Я мог только присвистнуть — ни на что большее меня не хватило. Ничего нелепее я в жизни не слышал. Если за кражу мёда и продажу его на чёрном рынке с целью купить запретные потребительские товары не отбрасывают, то чем вообще можно навлечь на себя анафем? И всё же…





— Такие идеи вредны, — сказал я наконец, — потому что какая-то гадско-ползучая часть мозга хочет в них верить, даже если логический ум разносит их в пух и прах.

— Ну, некоторые теоры позволили гадско-ползучим отделам мозга взять верх над логикой. Они не хотят верить в мёд и спилекаптор. У них выходит, что Ороло нарушил трёхстороннее соглашение, по которому Арсибальт достался РСФ в обмен на…

— Прекрати. Слышать не желаю.

— Ты знаешь, что сделал Ороло, и тебе легче, — сказала она. — Другие не хотят в это верить. Они сводят всё к интригам и считают, что история с мёдом — выдуманная.

— Даже я не думаю о сууре Трестане так плохо.

Краем глаза я видел, что Тулия повернула ко мне голову.

— Ладно, сформулирую иначе. Я не считаю её интриганкой. Я думаю, что она просто гадина.

Мои слова, кажется, удовлетворили Тулию.

— Послушай, — продолжал я. — Фраа Ороло говорил, что концент — тот же внешний мир, только с меньшим количеством цацек. Знания не делают нас лучше или мудрее. Мы можем быть такими же сволочами, как пены, которые ради забавы побили Арсибальта и Лио.

— Ороло знал ответ?

— Думаю, да. Во время аперта он пытался мне это объяснить. Ищи то, в чём есть красота — оно покажет тебе, что луч пробивается из…

— Истинного мира? ГТМ?

И снова я не понял, что выражает её лицо. Тулии хотелось знать, верю ли я в такие вещи, мне — верит ли она. Я подумал, что для неё риск выше. Мне как эдхарианцу такое скорее сойдёт с рук.

— Ну, — сказал я, — не знаю, употребил бы Ороло эти слова, но он явно подводил к чему-то такому.

Она немного помолчала:

— Что ж, всё лучше, чем до конца жизни плодить теории заговора.

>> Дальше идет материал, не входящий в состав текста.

Lemma compress_task_Done (i : nat) (s s' : cstate) :
  compress_task cdc ptr size nb bs i s = Done s' ->
  List.length (blockInfos s') = List.length (blockInfos s) /\
  List.length (compressedBlocks s') = List.length (compressedBlocks s) /\
  (forall j, j <> i ->
     nth j (blockInfos s') zero_block = nth j (blockInfos s) zero_block /\
     nth j (compressedBlocks s') [] = nth j (compressedBlocks s) []) /\
  ((block_fails cdc ptr size nb bs i /\ compressionSuccess s' = false) \/
   (exists out,
      compresses_to cdc ptr size nb bs i out /\
      compressionSuccess s' = compressionSuccess s /\
      ((i < List.length (blockInfos s))%nat ->
         nth i (blockInfos s') zero_block = block_info size nb bs i out) /\
      ((i < List.length (compressedBlocks s))%nat ->
         nth i (compressedBlocks s') [] = out))).
Proof.
  unfold compress_task, compressBlock. intros H.
  bind_inv H. bind_inv Ha. injection Ha as <-.
  destruct (compress cdc a0 _) as [out|] eqn:Ec; injection H as <-; simpl.
  - rewrite !length_update. repeat split; auto.
    + rewrite !nth_update_other by auto. reflexivity.
    + rewrite nth_update_other by auto. reflexivity.
    + right. exists out. repeat split.
      * exists a0. split; assumption.
      * intros Hi. rewrite !nth_update_same by (rewrite ?length_update; exact Hi).
        reflexivity.
      * intros Hi. now rewrite nth_update_same by exact Hi.
  - rewrite !length_update. repeat split; auto.
    + rewrite !nth_update_other by auto. reflexivity.
    + rewrite nth_update_other by auto. reflexivity.
    + left. split; [|reflexivity]. exists a0. split; assumption.
Qed.

Lemma compress_task_total (i : nat) (s : cstate) (src : list byte) :
  block_src ptr size nb bs i = Done src ->
  exists s', compress_task cdc ptr size nb bs i s = Done s'.
Proof.
  intros Hr. unfold compress_task, compressBlock.
  unfold block_src in Hr. rewrite Hr. simpl.
  destruct (compress cdc src _); eauto.
Qed.

Lemma run_compress_total (order : list nat) (s : cstate) :
  (forall i, In i order -> exists src, block_src ptr size nb bs i = Done src) ->
  exists s', run_tasks (compress_task cdc ptr size nb bs) order s = Done s'.
Proof.
  revert s. induction order as [|k rest IH]; intros s Hall; simpl.
  - eauto.
  - destruct (Hall k (or_introl eq_refl)) as [src Hsrc].
    destruct (compress_task_total k s src Hsrc) as [s1 H1].
    rewrite H1. simpl. apply IH. intros i Hi. apply Hall. now right.
Qed.

Lemma compresses_or_fails (i : nat) (out : list byte) :
  compresses_to cdc ptr size nb bs i out ->
  block_fails cdc ptr size nb bs i -> False.
Proof.
  intros [src [Hs Hc]] [src' [Hs' Hc']].
  rewrite Hs in Hs'. injection Hs' as <-. congruence.
Qed.
(** X11.  Where idempotence fails it always fails: when the cleaned symbol
    holds a slash and ends in whitespace, a second pass gives a different,
    shorter symbol. *)
Theorem canonical_second_pass_differs (x : string) :
  has_slash (cleaned x) && ends_with is_space (cleaned x) = true ->
  format_symbol_for_ccxt (format_symbol_for_ccxt x)
  <> format_symbol_for_ccxt x /\
  (String.length (format_symbol_for_ccxt (format_symbol_for_ccxt x))
   < String.length (format_symbol_for_ccxt x))%nat.
Proof.
  intro H.
  assert (Hlen : (String.length
                    (format_symbol_for_ccxt (format_symbol_for_ccxt x))
                  < String.length (format_symbol_for_ccxt x))%nat).
  { unfold format_symbol_for_ccxt.
    rewrite list_ascii_of_string_of_list_ascii.
    set (l := list_ascii_of_string x).
    assert (Hl : forall s, String.length (string_of_list_ascii s)
                           = List.length s).
    { induction s as [|c s IH]; simpl; [reflexivity|].
      rewrite IH. reflexivity. }
    rewrite !Hl.
    apply andb_true_iff in H. destruct H as [Hslash Hend].
    unfold cleaned in Hslash, Hend. fold l in Hslash, Hend.
    destruct l as [|a l]; [discriminate|].
    destruct (cleaned_shape (a :: l)) as (Hcolon & Hhead & Hdash).
    set (c := rstrip_dash (strip (before_colon (a :: l)))) in *.
    assert (E : canonical (a :: l) = upper c).
    { change (canonical (a :: l))
        with (if has_slash c then upper c
              else match split_on_quote quote_currencies (upper c) with
                   | Some formatted => formatted
                   | None =>
                     match upper c with
                     | [] => []
                     | _ => (upper c ++ list_ascii_of_string "/USDT")%list
                     end
                   end).
      rewrite Hslash. reflexivity. }
    rewrite E. set (y := upper c).
    assert (Hy_colon : forallb not_colon y = true)
      by (unfold y; rewrite not_colon_upper_all; exact Hcolon).
    assert (Hy_head : starts_with is_space y = false)
      by (unfold y; rewrite (starts_with_upper _ _ is_space_upper);
          exact Hhead).
    assert (Hy_end : ends_with is_space y = true)
      by (unfold y; rewrite (ends_with_upper _ _ is_space_upper); exact Hend).
    assert (Hy_slash : has_slash y = true)
      by (unfold y; rewrite has_slash_upper; exact Hslash).
    unfold canonical. destruct y as [|b y'] eqn:Hy; [discriminate|].
    rewrite <- Hy in *.
    rewrite (before_colon_id _ Hy_colon).
    unfold strip. rewrite (drop_while_id _ _ Hy_head).
    assert (Hkeep : has_slash (rstrip_dash (rstrip_with is_space y)) = true).
    { unfold has_slash, rstrip_dash.
      rewrite existsb_rstrip by apply dash_not_slash.
      rewrite existsb_rstrip by apply space_not_slash.
      exact Hy_slash. }
    rewrite Hkeep. unfold upper at 1. rewrite length_map.
    pose proof (rstrip_with_length is_dash (rstrip_with is_space y)).
    pose proof (rstrip_with_shorter is_space y Hy_end).
    unfold rstrip_dash. lia. }
  split; [|exact Hlen].
  intro Heq. rewrite Heq in Hlen. lia.
Qed.
(* ===== verification/_CoqProject ===== *)
-Q . S2P
Prelude.v
Fmt.v
Log.v
Addr.v
Frame.v
Memory.v
FrameAllocator.v
Bitmap.v
Intervals.v
Region.v
Heap.v
Paging.v
World.v
Mapper.v
MapperClass.v
AddressSpace.v
PhysicalRange.v
Context.v
Task.v
Scheduler.v
Init.v
Io.v
Gdt.v
Trap.v
Platform.v
Arch.v
Serial.v
Report.v
Idle.v
KernelTest.v
Display.v
TestBase.v
MmTests.v
HeapTests.v
VmTests.v
PagingTests.v
StackTests.v
Boot.v
Run.v
TestSuite.v
XtaskLog.v
Xtask.v
Ci.v
Lemma ordered_elem lo l i : ordered lo l -> i ∈ l -> lo <= i.1 /\ 16 <= i.2 /\ iend i <= end_above lo l.
Proof.
  revert lo; induction l as [|j l IH]; intros lo; [by intros _ []%elem_of_nil|].
  rewrite end_above_cons. cbn. intros (? & ? & Ho) [->|Hi]%elem_of_cons.
  - split_and!; try done. by apply ordered_end.
  - destruct (IH _ Ho Hi) as (? & ? & ?). unfold iend in *. lia.
Qed.

Lemma wf_ordered lo l : wf_above lo l -> (forall i, i ∈ l -> block_ok i) -> ordered lo l.
Proof.
  revert lo; induction l as [|i l IH]; intros lo; cbn; [done|]. intros (? & ? & ?) Hok.
  destruct (Hok i) as (_ & Hm & _); [by left|]. split_and!; [lia|zlia|].
  apply IH; [done|]. intros; apply Hok. by right.
Qed.

(** Writes elsewhere leave the headers alone. *)
Lemma blocks_frame m m' l q :
  blocks m l q ->
  (forall i, i ∈ l -> read64 m' i.1 = read64 m i.1 /\ read64 m' (i.1 + 8) = read64 m (i.1 + 8)) ->
  blocks m' l q.
Proof.
  induction l as [|i l IH]; cbn; [done|]. intros (Hs & Hn & Hb) Hf.
  destruct (Hf i) as [H1 H2]; [by left|]. unfold FreeBlock.next in *.
  rewrite H1, H2. split_and!; try done. apply IH; [done|]. intros; apply Hf. by right.
Qed.

Lemma blocks_same_outside lo (P : Z -> Prop) m m' l q :
  blocks m l q -> ordered lo l -> same_outside P m m' -> (forall x, covers l x -> ~ P x) ->
  blocks m' l q.
Proof.
  intros Hb Ho Hs HP. eapply blocks_frame; [done|]. intros i Hi.
  destruct (ordered_elem _ _ _ Ho Hi) as (_ & ? & _).
  split; apply Hs, HP, covers_elem; exists i; (split; [done|]); unfold in_ival, iend; lia.
Qed.

(** Blocks on either side of [b]. *)
Lemma ordered_left lo l1 i l2 j :
  ordered lo (l1 ++ i :: l2) -> j ∈ l1 -> j.1 + 16 <= i.1.
Proof.
  intros (Ho & Hi & _)%ordered_app Hj. destruct (ordered_elem _ _ _ Ho Hj) as (_ & ? & ?).
  unfold iend in *. lia.
Qed.

Lemma ordered_right lo l1 i l2 j :
  ordered lo (l1 ++ i :: l2) -> j ∈ l2 -> i.1 + 16 <= j.1.
Proof.
  intros (_ & _ & ? & Ho)%ordered_app Hj. destruct (ordered_elem _ _ _ Ho Hj) as (? & _).
  unfold iend in *. lia.
Qed.

Lemma word_ptr p : (forall b, p = Some b -> b <> 0) -> ptr_of (word_of p) = p.
Proof.
  destruct p as [b|]; cbn; [|done]. intros Hb. unfold ptr_of.
  rewrite (proj2 (Z.eqb_neq _ _)); [done|]. by apply Hb.
Qed.

Lemma first_nonnull lo l : 0 < lo -> ordered lo l -> forall b, first l None = Some b -> b <> 0.
Proof. intros Hlo Ho b. destruct l as [|i l]; cbn in *; [done|]. intros [= <-]. lia. Qed.

Lemma next_set_next m b p :
  (forall x, p = Some x -> x <> 0) -> FreeBlock.next (FreeBlock.set_next m b p) b = p.
Proof. intros. unfold FreeBlock.next, FreeBlock.set_next. rewrite read_write_eq. by apply word_ptr. Qed.

Lemma blocks_set_other m l q b (f : mem) :
  blocks m l q -> (forall w, w <> b -> w <> b + 8 -> read64 f w = read64 m w) ->
  (forall j, j ∈ l -> j.1 + 16 <= b \/ b + 16 <= j.1) -> blocks f l q.
Proof. intros Hb Hw Hj. eapply blocks_frame; [done|]. intros i Hi. destruct (Hj i Hi); split; apply Hw; lia. Qed.

Lemma header_other m b s p w :
  w <> b -> w <> b + 8 ->
  read64 (FreeBlock.set_next (FreeBlock.set_size m b s) b p) w = read64 m w.
Proof. intros. unfold FreeBlock.set_next, FreeBlock.set_size. rewrite !read_write_ne; done || lia. Qed.

(** Rewriting the header of a block: its size becomes [s'] and the blocks
    [l2'] follow it. *)
Lemma set_header_ok m h l1 b s s' l2 l2' :
  chain m h (l1 ++ (b, s) :: l2' ++ l2) -> ordered 1 (l1 ++ (b, s) :: l2' ++ l2) ->
  chain (FreeBlock.set_next (FreeBlock.set_size m b s') b (first l2 None)) h (l1 ++ (b, s') :: l2).
Proof.
  intros [-> Hb] Ho. split; [by rewrite !first_app|].
  apply blocks_app in Hb as (Hb1 & _ & _ & Hb2). apply blocks_app in Hb2 as [_ Hb2].
  apply blocks_app. cbn [first] in *. cbn [blocks]. split_and!.
  - eapply blocks_set_other; [exact Hb1|by intros; apply header_other|].
    intros j Hj. left. by eapply (ordered_left _ _ _ _ j Ho).
  - unfold FreeBlock.set_next, FreeBlock.set_size. cbn [fst snd].
    rewrite read_write_ne, read_write_eq by lia. done.
  - cbn [fst]. apply next_set_next. eapply (first_nonnull 1); [lia|].
    rewrite ordered_app in Ho. destruct Ho as (Ho1 & ? & ? & Ho%ordered_app).
    destruct Ho as [Ho' Ho]. eapply ordered_weaken; [|exact Ho].
    pose proof (ordered_end _ _ Ho1). pose proof (ordered_end _ _ Ho'). unfold iend in *. cbn in *. lia.
  - eapply blocks_set_other; [exact Hb2|by intros; apply header_other|].
    intros j Hj. right. eapply (ordered_right _ _ _ _ j Ho). set_solver.
Qed.

(** The slot after [l1] holds the pointer to the rest of the list. *)
Lemma read_slot_ok m h l1 l2 :
  chain m (head h) (l1 ++ l2) -> read_slot m h (slot_after l1) = first l2 None.
Proof.
  intros [Hh Hb]. rewrite first_app in Hh. apply blocks_app in Hb as [Hb _].
  unfold slot_after. destruct l1 as [|i l1 _] using rev_ind; [done|].
  rewrite last_snoc. apply blocks_app in Hb as (_ & _ & Hn & _). done.
Qed.

(** Writing to the slot redirects it. *)
Lemma write_slot_ok m h l1 q p m' h' lo :
  head h = first l1 q -> blocks m l1 q -> ordered lo l1 -> (forall x, p = Some x -> x <> 0) ->
  write_slot m h (slot_after l1) p = (m', h') ->
  head h' = first l1 p /\ blocks m' l1 p /\ stats h' = stats h /\
  same_outside (covers l1) m m'.
Proof.
  intros Hh Hb Ho Hp Hw. unfold slot_after in Hw.
  destruct l1 as [|i l1 _] using rev_ind; cbn in Hw.
  { injection Hw as <- <-. done. }
  rewrite last_snoc in Hw. injection Hw as <- <-. rewrite first_app in *.
  apply blocks_app in Hb as (Hb & Hs & Hn & _).
  assert (Ho' := Ho). apply ordered_app in Ho' as (_ & _ & Hi & _). split_and!; try done.
  - apply blocks_app. cbn [blocks]. split_and!; [|..|done].
    + eapply (blocks_set_other _ _ _ i.1); [exact Hb|..].
      * intros w _ ?. unfold FreeBlock.set_next. apply read_write_ne. lia.
      * intros j Hj. left. by eapply (ordered_left _ _ _ _ j Ho).
    + unfold FreeBlock.set_next. rewrite read_write_ne by lia. done.
    + by apply next_set_next.
  - apply same_outside_write, covers_elem. exists i. split; [set_solver|]. unfold in_ival, iend. lia.
Qed.

(** Link a new block [(b, s)] into the slot after [l1]. *)
Lemma link_block_ok m h l1 b s l2 m' h' :
  chain m (head h) (l1 ++ l2) -> ordered 1 (l1 ++ (b, s) :: l2) ->
  write_slot (FreeBlock.write m b s (first l2 None)) h (slot_after l1) (Some b) = (m', h') ->
  chain m' (head h') (l1 ++ (b, s) :: l2) /\ stats h' = stats h /\
  same_outside (covers (l1 ++ [(b, s)])) m m'.
Proof.
  intros [Hh Hb] Ho Hw. rewrite first_app in Hh. apply blocks_app in Hb as [Hb1 Hb2].
  assert (Ho' := Ho). apply ordered_app in Ho' as (Ho1 & Hlo & Hs & Ho2). cbn in Hlo, Hs.
  pose proof (ordered_end _ _ Ho1).
  assert (Hoth : forall w, w <> b -> w <> b + 8 ->
    read64 (FreeBlock.write m b s (first l2 None)) w = read64 m w) by (intros; by apply header_other).
  destruct (write_slot_ok (FreeBlock.write m b s (first l2 None)) h l1 (first l2 None) (Some b) m' h' 1)
    as (Hh' & Hb1' & Hst & Hsame); try done.
  { eapply blocks_set_other; [exact Hb1|exact Hoth|]. intros j Hj. left. by eapply (ordered_left _ _ _ _ j Ho). }
  { intros x [= <-]. lia. }
  assert (Hafter : forall w, b <= w -> read64 m' w = read64 (FreeBlock.write m b s (first l2 None)) w).
  { intros w Hw'. apply Hsame. intros (j & Hj & Hx)%covers_elem.
    destruct (ordered_elem _ _ _ Ho1 Hj) as (_ & _ & ?). unfold in_ival in Hx. lia. }
  split_and!; [split|done|].
  - by rewrite first_app.
  - apply blocks_app. cbn [blocks first fst snd]. split_and!; [done|..].
    + rewrite Hafter by lia. unfold FreeBlock.write, FreeBlock.set_next, FreeBlock.set_size.
      rewrite read_write_ne, read_write_eq by lia. done.
    + unfold FreeBlock.next. rewrite Hafter by lia. apply next_set_next.
      eapply (first_nonnull (iend (b, s))); [unfold iend; cbn; lia|done].
    + eapply blocks_frame; [exact Hb2|]. intros j Hj.
      pose proof (ordered_right _ _ _ _ j Ho Hj) as Hr. cbn in Hr.
      rewrite !Hafter by lia. split; apply Hoth; lia.
  - intros w Hn. rewrite Hsame; [apply Hoth|].
    + intros ->. apply Hn, covers_app. right. left. unfold in_ival, iend. cbn. lia.
    + intros ->. apply Hn, covers_app. right. left. unfold in_ival, iend. cbn. lia.
    + intros ?. apply Hn, covers_app. by left.
Qed.

(** Unlink the block after [l1]. *)
Lemma unlink_block_ok m h l1 i l2 m' h' :
  chain m (head h) (l1 ++ i :: l2) -> ordered 1 (l1 ++ i :: l2) ->
  write_slot m h (slot_after l1) (first l2 None) = (m', h') ->
  chain m' (head h') (l1 ++ l2) /\ stats h' = stats h /\ same_outside (covers l1) m m'.
Proof.
  intros [Hh Hb] Ho Hw. rewrite first_app in Hh. apply blocks_app in Hb as (Hb1 & _ & _ & Hb2).
  assert (Ho' := Ho). apply ordered_app in Ho' as (Ho1 & Hlo & Hs & Ho2).
  pose proof (ordered_end _ _ Ho1).
  destruct (write_slot_ok m h l1 (Some i.1) (first l2 None) m' h' 1) as (Hh' & Hb1' & Hst & Hsame); try done.
  { eapply (first_nonnull (iend i)); [unfold iend; lia|done]. }
  split_and!; [split|done|done].
  - by rewrite first_app.
  - apply blocks_app. split; [done|]. eapply (blocks_same_outside (iend i)); [exact Hb2|done|exact Hsame|].
    intros x (j & Hj & Hx)%covers_elem (k & Hk & Hx')%covers_elem.
    destruct (ordered_elem _ _ _ Ho1 Hk) as (_ & _ & ?). destruct (ordered_elem _ _ _ Ho2 Hj) as (? & _).
    unfold in_ival, iend in *. lia.
Qed.

(** There is enough fuel to walk the list. *)
Lemma ordered_NoDup lo l : ordered lo l -> NoDup l.*1.
Proof.
  revert lo; induction l as [|i l IH]; intros lo; cbn; [constructor|]. intros (? & ? & Ho).
  constructor; [|by eapply IH]. intros (j & Hj1 & Hj)%list_elem_of_fmap.
  destruct (ordered_elem _ _ _ Ho Hj) as (? & _). unfold iend in *. lia.
Qed.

Не слишком-то определённый ответ, подумал я, но вслух этого не сказал. Решение Тулии вступить в Новый круг было настоящим решением с вполне реальными последствиями. В частности, она теперь должна была крайне осторожно высказываться об идеях вроде ГТМ, которые Новый круг считает суевериями. Верить она в них может сколько угодно, но обязана держать свои мысли при себе; вытягивать их из неё просто невежливо.

Так что теперь у меня был предлог, чтобы подолгу торчать во владении Шуфа: якобы я навожу мосты между орденами, потому и принял приглашение РСФ.

Каждое утро после завтрака я шёл на лекцию (обычно вместе с Барбом), потом до провенера разбирал с ним задачки и теоремы. После полуденной трапезы я отправлялся на луг, где мы с Лио готовили войну сорняков, и некоторое время работал (или притворялся, будто работаю). Оттуда я мог смотреть через реку на владение Шуфа. Арсибальт обычно работал в эркере: на подоконнике рядом с его креслом всегда лежала стопка книг. Если во владении были посторонние, он поворачивал книги корешками к окну, и я с луга видел их бурые переплёты. Если Арсибальт оказывался один, он поворачивал их белыми обрезами. Приметив это, я бросал работу, забирал из галереи свои теорические записки и шёл — по мосту, через страничную рощу — во владение Шуфа, как будто хочу позаниматься. Несколькими минутами позже я уже сидел, скрестив ноги, на полипласте и работал с табулой. Закончив, я выбирался в большой подвал и, прежде чем подняться по мощёной лестнице, смотрел на дверь: если в здании кто-нибудь был, Арсибальт её закрывал, если всё было чисто — оставлял приоткрытой.